ISO 13485 – Medical Devices adapts the ISO 9001 process model for a regulated medical device manufacturing environment. It was written to support medical device manufacturers in developing quality management systems that establish and maintain the effectiveness of their processes. This ensures consistency in the design, development, production, installation and delivery of safe medical devices in your proposal.
Thus, through the implementation of the ISO 13485 standard, it is possible to configure a quality management system that includes:
- consistent design;
- product development;
- production;
- storage and distribution;
- installation and maintenance (if any);
- deactivation or disposal;
- technical support.
Related patterns:
ISO 14971 – Applying risk management to medical devices. This standard specifies a procedure for manufacturers to identify hazards associated with medical devices and accessories and how to estimate and assess, control and monitor identified risks, as well as the effectiveness of control.

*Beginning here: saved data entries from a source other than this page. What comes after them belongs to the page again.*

(* ===== verification/FramePath.v ===== *)
(** From a frame's detections to its alerts, the path of [nexus-pipeline/src/supervisor.rs]: the
    tracker, the zone filters, and rule evaluation. The annotator and the static filter between
    them write attributes of objects and nothing else. *)
From S2P Require Import Prelude Float Types Alert Zones Rules ByteTrack.

(** The zone filters: exclusion, then the minimum area. *)
Definition zone_filters (w h : Z) (zones : list ZoneConfig) (tracked : list TrackedObject) : list TrackedObject :=
  let '(tracked, _) := filter_excluded_zones w h zones tracked in
  let '(tracked, _) := filter_zone_min_area w h zones tracked in
  tracked.

(** The objects of a frame before the annotator sees them. *)
Definition frame_objects (hypot : f32 -> f32 -> f32) (cfg : ByteTrackConfig) (w h : Z) (zones : list ZoneConfig)
    (detections : list Detection) (mono : Z) (st : ByteTrackState) : ByteTrackState * list TrackedObject :=
  let '(st, tracked) := update hypot cfg detections mono st in (st, zone_filters w h zones tracked).

(** [o] is [o0] but for its attributes. *)
Definition same_but_attributes (o0 o : TrackedObject) : Prop :=
  mkObject (o_track_id o) (o_label o) (confidence o) (o_bbox o) (detection_bbox o) (age_frames o) (age_ms o)
    (attributes o0) = o0.

Lemma elem_of_zone_filters w h zones l o :
  o ∈ zone_filters w h zones l <-> o ∈ l /\ excluded w h zones o = false /\ too_small w h zones o = false.
Proof.
  unfold zone_filters. pose proof (elem_of_filter_excluded w h zones l o) as H1. destruct (filter_excluded_zones w h zones l) as [l1 n].
  pose proof (elem_of_filter_min_area w h zones l1 o) as H2. destruct (filter_zone_min_area w h zones l1) as [l2 n'].
  simpl in *. rewrite H2, H1. tauto.
Qed.

Lemma elem_of_frame_objects hypot cfg w h zones D mono st o :
  o ∈ (frame_objects hypot cfg w h zones D mono st).2 <->
  o ∈ (update hypot cfg D mono st).2 /\ excluded w h zones o = false /\ too_small w h zones o = false.
Proof. unfold frame_objects. destruct (update hypot cfg D mono st) as [st' tracked]. apply elem_of_zone_filters. Qed.

Lemma seen_objects_in out o b : o ∈ out -> detection_bbox o = Some b -> (o_label o, b, confidence o) ∈ seen_objects out.
Proof. intros Hin Hb. apply list_elem_of_omap. exists o. by rewrite Hb. Qed.

(** An alert shows what the detector saw: after any frames, when the rules are evaluated on
    the objects of a frame (annotated in any way), every alert carries label, box and confidence
    of a detection of this very frame that reached the tracker's confidence floor, belongs to
    a track the tracker emitted, and that object lies in no exclusion zone of the camera. *)
Lemma alert_shows_a_detection {Prog} execute debug hypot cfg frames D (e : RuleEvaluator Prog) f a :
  fle (low_confidence cfg) (high_confidence cfg) = true ->
  0 <= max_lost_frames cfg -> 0 <= tentative_max_missed_frames cfg ->
  let st := (mrun (H:=bytetrack_machine hypot cfg) frames new).1 in
  let objects := (frame_objects hypot cfg (f_width f) (f_height f) (f_zones f) D (f_captured_mono f) st).2 in
  Forall (fun o => exists o0, o0 ∈ objects /\ same_but_attributes o0 o) (f_objects f) ->
  a ∈ (evaluate execute debug f e).2 ->
  exists d o, d ∈ D /\ o ∈ objects /\ confident cfg d = true /\
    label a = d_label d /\ bbox a = Some (d_bbox d) /\ track_id a = Some (o_track_id o) /\
    excluded (f_width f) (f_height f) (f_zones f) o = false.
Proof.
  intros Hc H1 H2 st objects Hobj Ha.
  destruct (report_spec hypot cfg D (f_captured_mono f) st Hc H1 H2 (reachable_track_ok hypot cfg frames Hc)) as [[rest Hseen] _].
  destruct (alert_grounds execute debug f e a Ha) as (rule & o & [_ Ho _ _ _ _ _ (b & uuid & Hb & ->)]).
  rewrite Forall_forall in Hobj. destruct (Hobj o Ho) as (o0 & Ho0 & Hsame). unfold same_but_attributes in Hsame.
  pose proof (proj1 (elem_of_frame_objects hypot cfg _ _ _ D _ st o0) Ho0) as (Hup & Hex & _).
  assert (detection_bbox o0 = Some b) as Hb0 by (by rewrite <- Hsame).
  pose proof (seen_objects_in _ _ _ Hup Hb0) as Hin.
  assert ((o_label o0, b, confidence o0) ∈ List.filter (seen_confident cfg) (d_seen <$> D)) as Hd.
  { rewrite <- Hseen. apply elem_of_app. by left. }
  apply list_elem_of_In, filter_In in Hd as [Hd%list_elem_of_In Hcf]. apply list_elem_of_fmap in Hd as (d & E & Hd).
  injection E as E1 E2 E3. exists d, o0. unfold seen_confident in Hcf. simpl in Hcf. rewrite E3 in Hcf.
  split_and!; [done|done|exact Hcf|..]; simpl.
  - by rewrite <- E1, <- Hsame.
  - by rewrite E2.
  - by rewrite <- Hsame.
  - done.
Qed.

(** ** A person walks through the door

    The track is born at one second and is a second old when the rule, which asks for half a
    second, fires on the second frame's raw box. *)
Definition walk : list (list Detection * Z) := [([ByteTrack.demo_det "person" 100], secs 1)].
Definition step : list Detection := [ByteTrack.demo_det "person" 120].
Definition walk_state : ByteTrackState := (mrun (H:=bytetrack_machine demo_hypot config_default) walk new).1.
Definition walk_objects : list TrackedObject :=
  (frame_objects demo_hypot config_default 640 480 [whole_frame] step (secs 2) walk_state).2.
Definition walk_frame : EvalFrame := demo_frame (secs 2) walk_objects.

Strategy 1000 [walk_state update evaluate].

Lemma alert_shows_a_detection_witness :
  exists a d o, a ∈ (evaluate demo_execute demo_debug walk_frame demo_evaluator).2 /\ d ∈ step /\ o ∈ walk_objects /\
    label a = d_label d /\ bbox a = Some (d_bbox d).
Proof.
  assert (exists a, (evaluate demo_execute demo_debug walk_frame demo_evaluator).2 = [a]) as (a & Ha)
    by (eexists; vm_compute; reflexivity).
  assert (a ∈ (evaluate demo_execute demo_debug walk_frame demo_evaluator).2) as Hin by (rewrite Ha; by left).
  assert (Forall (fun o => exists o0, o0 ∈ walk_objects /\ same_but_attributes o0 o) (f_objects walk_frame)) as Hobj.
  { apply Forall_forall. intros o Ho. exists o. split; [exact Ho|]. unfold same_but_attributes. by destruct o. }
  destruct (alert_shows_a_detection demo_execute demo_debug demo_hypot config_default walk step demo_evaluator walk_frame a
    eq_refl ltac:(discriminate) ltac:(discriminate) Hobj Hin) as (d & o & H1 & H2 & _ & H4 & H5 & _).
  exists a, d, o. split; [exact Hin|]. split; [exact H1|]. split; [exact H2|]. split; [exact H4|exact H5].
Defined.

ISO/TR 80002-2: 2017 Medical Device Software – Software validation for medical device quality systems. This standard applies to any software used in the design, testing, component acceptance, manufacturing, labeling, packaging, distribution and handling of device claims, or to automate any other aspect of a medical device quality system as described in ISO 13485. .
Key benefits of implementing ISO 13485
Companies that have this certification, express their commitment to quality, both to customers and to regulatory bodies.
- Increase access to global markets with certification
- Describes how to review and improve processes across the organization
- Increases efficiency and monitors supplier performance
- Demonstrates that you produce safer and more effective medical devices
- Meets regulatory requirements and customer expectations
In order for the quality management system to function in accordance with the requirements of the ISO 13485 standard, it is essential that the company carry out periodic audits.
ISO 13485 applies to medical device manufacturers and organizations that support those manufacturers. It upholds manufacturers’ duty to ensure that devices consistently meet customer and applicable regulatory requirements.